**ENTRIES SUPPLIED**

+-------+

(* ===== verification/ForkContract.v ===== *)
(** * What the sweep of the failed forks deletes

    Under any histories of the others a row is only ever deleted when the node has confirmed that
    the fork's generation is revoked, its bucket emptied and its delta released, in that order,
    and never the row of a spawn that became active. *)

From S2P Require Import Prelude GoLib Database Sagas SpawnStore SpawnLifecycle SpawnContract TransferSets Transitions TransitionContract.
From S2P Require Import Migration CpEnv Durability SpawnNames ForkCleanup Fork ForkSpawn ForkLaws ForkSettles ForkSource.
Open Scope Z_scope.

Section Reclaim.
Context (cpID : string) (claimTTL : Z) (lease : string -> string) (configured : bool).

(** A cleanup step that a node confirmed for [id]. *)
Definition confirmed (id : string) (e : event) : option FailedForkCleanupOp :=
  match e with
  | Answered (Await_cleanup op) w =>
      match (w : awaited FailedForkCleanupComplete) with
      | Replied msg => if String.eqb (fc_ForkSpawnId msg) id && bool_decide (fc_Op msg = op)
                          && String.eqb (fc_Error msg) "" then Some op else None
      | _ => None
      end
  | _ => None
  end.
Definition confirmations (id : string) (l : trace) : list FailedForkCleanupOp := omap (confirmed id) l.
Definition cleaned (id : string) (ops : list FailedForkCleanupOp) (l : trace) : Prop :=
  ops `sublist_of` confirmations id l.
Lemma cleaned_app id ops ops' l k : cleaned id ops l -> cleaned id ops' k -> cleaned id (ops ++ ops') (l ++ k).
Proof. unfold cleaned, confirmations. intros. rewrite omap_app. by apply sublist_app. Qed.
Lemma cleaned_more id ops l k : cleaned id ops l -> cleaned id ops (l ++ k).
Proof. intros Hl. rewrite <- (app_nil_r ops). apply cleaned_app; [done|apply sublist_nil_l]. Qed.

Definition all_steps : list FailedForkCleanupOp := [REVOKE_GENERATION; EMPTY_BUCKET; RELEASE_DELTA].
(** A transaction deletes nothing but rows that are not active and are cleaned. *)
Definition reclaims (l : trace) (d d' : Tables) : Prop :=
  forall id s s', spawns d !! id = Some s -> spawns d' !! id = Some s' -> SpawnStatus s' <> SpawnStatus s ->
    SpawnStatus s' = Deleted /\ SpawnStatus s <> Active /\ cleaned id all_steps l.

Abbreviation others := (rowwise seq_guards).
#[local] Instance others_preorder : PreOrder others.
Proof. split; apply _. Qed.
Abbreviation wp p P d l := (wp is_fault others reclaims p P d l).

Lemma reclaims_same l d d' : spawns d' = spawns d -> reclaims l d d'.
Proof. intros E id s s' H H'. rewrite E, H in H'. by injection H' as <-. Qed.
Lemma reclaims_insert l d id s s' :
  spawns d !! id = Some s ->
  (SpawnStatus s' <> SpawnStatus s -> SpawnStatus s' = Deleted /\ SpawnStatus s <> Active /\ cleaned id all_steps l) ->
  reclaims l d (d <| spawns ::= <[id := s']> |>).
Proof.
  intros Hs Hc k s0 s1 H0 H1. cbn in H1. destruct (decide (k = id)) as [->|Hk].
  - rewrite lookup_insert_eq in H1. injection H1 as <-. rewrite Hs in H0. by injection H0 as <-.
  - rewrite lookup_insert_ne in H1 by done. rewrite H0 in H1. by injection H1 as <-.
Qed.

(** The row's number is at least [n], and it is not active while it is [n]. *)
Definition idle (id : string) (n : Z) (d : Tables) : Prop :=
  exists s, spawns d !! id = Some s /\ n <= StatusSeq s /\ (StatusSeq s = n -> SpawnStatus s <> Active).
Lemma idle_others id n d d' : others d d' -> idle id n d -> idle id n d'.
Proof.
  intros Ho (s & Hs & Hn & Ha). destruct (Ho _ _ Hs) as (s' & Hs' & Hle & Hsame). exists s'.
  split; [done|]. split; [lia|]. intros Heq. destruct Hsame as (-> & _); [lia|]. apply Ha. lia.
Qed.

(** A step asks nothing but the node. *)
Lemma wp_cleanup node id id' gen bucket op n ops d l :
  cleaned id ops l -> idle id' n d ->
  wp (cleanup_send node id gen bucket op)
    (fun r d' l' => idle id' n d' /\ (is_ok r = true -> cleaned id (ops ++ [op]) l')) d l.
Proof.
  intros Hc Hi. unfold cleanup_send. case_match; [by apply wp_ret|].
  apply wp_bind, wp_ask. intros [|]; [|by apply wp_ret]. apply wp_bind, wp_ask. intros [|]; [|by apply wp_ret].
  apply wp_bind, wp_ask. intros [| |msg]; [by apply wp_ret..|].
  case_match eqn:Hids; [by apply wp_ret|]. case_match eqn:Herr; [by apply wp_ret|].
  apply wp_ret. split; [done|]. intros _. apply cleaned_app; [by do 2 apply cleaned_more|].
  apply orb_false_iff in Hids as [H1 H2]. apply negb_false_iff in H1, H2, Herr.
  unfold cleaned, confirmations. cbn. by rewrite H1, H2, Herr.
Qed.

(** A read of the store. *)
Lemma wp_read {A B} (m : DB A) (f : result StoreErr A -> saga B) P d l :
  (forall d r d', outcome m d r d' -> d' = d) ->
  (forall r d1 k, others d d1 -> outcome m d1 r d1 -> wp (f r) P d1 (l ++ k)) ->
  wp (store m ≫= f) P d l.
Proof.
  intros Hm Hf. apply wp_bind, wp_store. intros d1 r d2 Hd Ho. pose proof (Hm _ _ _ Ho) as ->.
  split; [by apply reclaims_same|]. by eapply Hf.
Qed.
Lemma outcome_Live id d r d' : outcome (LiveContainer id) d r d' -> d' = d.
Proof.
  unfold LiveContainer. intros [(e & -> & Ho)|(rows & d1 & Ho & Hk)]%outcome_bind;
    apply outcome_select in Ho as [(msg & ? & ->)|[? ->]]; try done.
  repeat case_match; first [by apply outcome_ret in Hk as [_ ->]|by apply outcome_throw in Hk as [_ ->]].
Qed.

Lemma outcome_deleted id le seq g ts d r d' :
  outcome (MarkDeletedClaimed true id le seq g ts) d r d' ->
  spawns d' = spawns d \/
  exists s s', spawns d !! id = Some s /\ StatusSeq s = seq /\ SpawnStatus s' = Deleted /\
    spawns d' = <[id := s']> (spawns d).
Proof.
  intros [(a & -> & Ho)|(e & -> & ->)]%outcome_tx; [|by left]. right. unfold markDeletedClaimed in Ho.
  apply outcome_bind in Ho as [(e & ? & _)|([] & d1 & Ho & Hk)]; [done|].
  apply (outcome_exec_id _ _ _ id) in Ho; [|intros k s; unfold claimed, id_is; intros; brefl; tauto].
  destruct Ho as [(e & ? & _)|(s & Hs & Hc & _ & ->)]; [done|].
  apply outcome_bind in Hk as [(e & ? & _)|([] & d2 & Hl & Hk)]; [done|]. apply outcome_ret in Hk as [_ ->].
  unfold endLiveContainer in Hl. apply outcome_bind in Hl as [(e & ? & _)|(n & d3 & Hl & Hk)]; [done|].
  apply outcome_ret in Hk as [_ ->].
  apply outcome_stmt in Hl as [(? & ? & _)|Hl]; [done|]. injection Hl as _ <-.
  exists s. eexists. split; [done|]. split; [unfold claimed in Hc; brefl; tauto|]. split; [|done]. done.
Qed.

+-------+

**EXERCISE BRIEF**
Nothing but the full listing, copied exactly, belongs in the answer.

**SOLUTION BELOW**
(* ===== verification/ForkContract.v ===== *)
(** * What the sweep of the failed forks deletes

    Under any histories of the others a row is only ever deleted when the node has confirmed that
    the fork's generation is revoked, its bucket emptied and its delta released, in that order,
    and never the row of a spawn that became active. *)

From S2P Require Import Prelude GoLib Database Sagas SpawnStore SpawnLifecycle SpawnContract TransferSets Transitions TransitionContract.
From S2P Require Import Migration CpEnv Durability SpawnNames ForkCleanup Fork ForkSpawn ForkLaws ForkSettles ForkSource.
Open Scope Z_scope.

Section Reclaim.
Context (cpID : string) (claimTTL : Z) (lease : string -> string) (configured : bool).

(** A cleanup step that a node confirmed for [id]. *)
Definition confirmed (id : string) (e : event) : option FailedForkCleanupOp :=
  match e with
  | Answered (Await_cleanup op) w =>
      match (w : awaited FailedForkCleanupComplete) with
      | Replied msg => if String.eqb (fc_ForkSpawnId msg) id && bool_decide (fc_Op msg = op)
                          && String.eqb (fc_Error msg) "" then Some op else None
      | _ => None
      end
  | _ => None
  end.
Definition confirmations (id : string) (l : trace) : list FailedForkCleanupOp := omap (confirmed id) l.
Definition cleaned (id : string) (ops : list FailedForkCleanupOp) (l : trace) : Prop :=
  ops `sublist_of` confirmations id l.
Lemma cleaned_app id ops ops' l k : cleaned id ops l -> cleaned id ops' k -> cleaned id (ops ++ ops') (l ++ k).
Proof. unfold cleaned, confirmations. intros. rewrite omap_app. by apply sublist_app. Qed.
Lemma cleaned_more id ops l k : cleaned id ops l -> cleaned id ops (l ++ k).
Proof. intros Hl. rewrite <- (app_nil_r ops). apply cleaned_app; [done|apply sublist_nil_l]. Qed.

Definition all_steps : list FailedForkCleanupOp := [REVOKE_GENERATION; EMPTY_BUCKET; RELEASE_DELTA].
(** A transaction deletes nothing but rows that are not active and are cleaned. *)
Definition reclaims (l : trace) (d d' : Tables) : Prop :=
  forall id s s', spawns d !! id = Some s -> spawns d' !! id = Some s' -> SpawnStatus s' <> SpawnStatus s ->
    SpawnStatus s' = Deleted /\ SpawnStatus s <> Active /\ cleaned id all_steps l.

Abbreviation others := (rowwise seq_guards).
#[local] Instance others_preorder : PreOrder others.
Proof. split; apply _. Qed.
Abbreviation wp p P d l := (wp is_fault others reclaims p P d l).

Lemma reclaims_same l d d' : spawns d' = spawns d -> reclaims l d d'.
Proof. intros E id s s' H H'. rewrite E, H in H'. by injection H' as <-. Qed.
Lemma reclaims_insert l d id s s' :
  spawns d !! id = Some s ->
  (SpawnStatus s' <> SpawnStatus s -> SpawnStatus s' = Deleted /\ SpawnStatus s <> Active /\ cleaned id all_steps l) ->
  reclaims l d (d <| spawns ::= <[id := s']> |>).
Proof.
  intros Hs Hc k s0 s1 H0 H1. cbn in H1. destruct (decide (k = id)) as [->|Hk].
  - rewrite lookup_insert_eq in H1. injection H1 as <-. rewrite Hs in H0. by injection H0 as <-.
  - rewrite lookup_insert_ne in H1 by done. rewrite H0 in H1. by injection H1 as <-.
Qed.

(** The row's number is at least [n], and it is not active while it is [n]. *)
Definition idle (id : string) (n : Z) (d : Tables) : Prop :=
  exists s, spawns d !! id = Some s /\ n <= StatusSeq s /\ (StatusSeq s = n -> SpawnStatus s <> Active).
Lemma idle_others id n d d' : others d d' -> idle id n d -> idle id n d'.
Proof.
  intros Ho (s & Hs & Hn & Ha). destruct (Ho _ _ Hs) as (s' & Hs' & Hle & Hsame). exists s'.
  split; [done|]. split; [lia|]. intros Heq. destruct Hsame as (-> & _); [lia|]. apply Ha. lia.
Qed.

(** A step asks nothing but the node. *)
Lemma wp_cleanup node id id' gen bucket op n ops d l :
  cleaned id ops l -> idle id' n d ->
  wp (cleanup_send node id gen bucket op)
    (fun r d' l' => idle id' n d' /\ (is_ok r = true -> cleaned id (ops ++ [op]) l')) d l.
Proof.
  intros Hc Hi. unfold cleanup_send. case_match; [by apply wp_ret|].
  apply wp_bind, wp_ask. intros [|]; [|by apply wp_ret]. apply wp_bind, wp_ask. intros [|]; [|by apply wp_ret].
  apply wp_bind, wp_ask. intros [| |msg]; [by apply wp_ret..|].
  case_match eqn:Hids; [by apply wp_ret|]. case_match eqn:Herr; [by apply wp_ret|].
  apply wp_ret. split; [done|]. intros _. apply cleaned_app; [by do 2 apply cleaned_more|].
  apply orb_false_iff in Hids as [H1 H2]. apply negb_false_iff in H1, H2, Herr.
  unfold cleaned, confirmations. cbn. by rewrite H1, H2, Herr.
Qed.

(** A read of the store. *)
Lemma wp_read {A B} (m : DB A) (f : result StoreErr A -> saga B) P d l :
  (forall d r d', outcome m d r d' -> d' = d) ->
  (forall r d1 k, others d d1 -> outcome m d1 r d1 -> wp (f r) P d1 (l ++ k)) ->
  wp (store m ≫= f) P d l.
Proof.
  intros Hm Hf. apply wp_bind, wp_store. intros d1 r d2 Hd Ho. pose proof (Hm _ _ _ Ho) as ->.
  split; [by apply reclaims_same|]. by eapply Hf.
Qed.
Lemma outcome_Live id d r d' : outcome (LiveContainer id) d r d' -> d' = d.
Proof.
  unfold LiveContainer. intros [(e & -> & Ho)|(rows & d1 & Ho & Hk)]%outcome_bind;
    apply outcome_select in Ho as [(msg & ? & ->)|[? ->]]; try done.
  repeat case_match; first [by apply outcome_ret in Hk as [_ ->]|by apply outcome_throw in Hk as [_ ->]].
Qed.

Lemma outcome_deleted id le seq g ts d r d' :
  outcome (MarkDeletedClaimed true id le seq g ts) d r d' ->
  spawns d' = spawns d \/
  exists s s', spawns d !! id = Some s /\ StatusSeq s = seq /\ SpawnStatus s' = Deleted /\
    spawns d' = <[id := s']> (spawns d).
Proof.
  intros [(a & -> & Ho)|(e & -> & ->)]%outcome_tx; [|by left]. right. unfold markDeletedClaimed in Ho.
  apply outcome_bind in Ho as [(e & ? & _)|([] & d1 & Ho & Hk)]; [done|].
  apply (outcome_exec_id _ _ _ id) in Ho; [|intros k s; unfold claimed, id_is; intros; brefl; tauto].
  destruct Ho as [(e & ? & _)|(s & Hs & Hc & _ & ->)]; [done|].
  apply outcome_bind in Hk as [(e & ? & _)|([] & d2 & Hl & Hk)]; [done|]. apply outcome_ret in Hk as [_ ->].
  unfold endLiveContainer in Hl. apply outcome_bind in Hl as [(e & ? & _)|(n & d3 & Hl & Hk)]; [done|].
  apply outcome_ret in Hk as [_ ->].
  apply outcome_stmt in Hl as [(? & ? & _)|Hl]; [done|]. injection Hl as _ <-.
  exists s. eexists. split; [done|]. split; [unfold claimed in Hc; brefl; tauto|]. split; [|done]. done.
Qed.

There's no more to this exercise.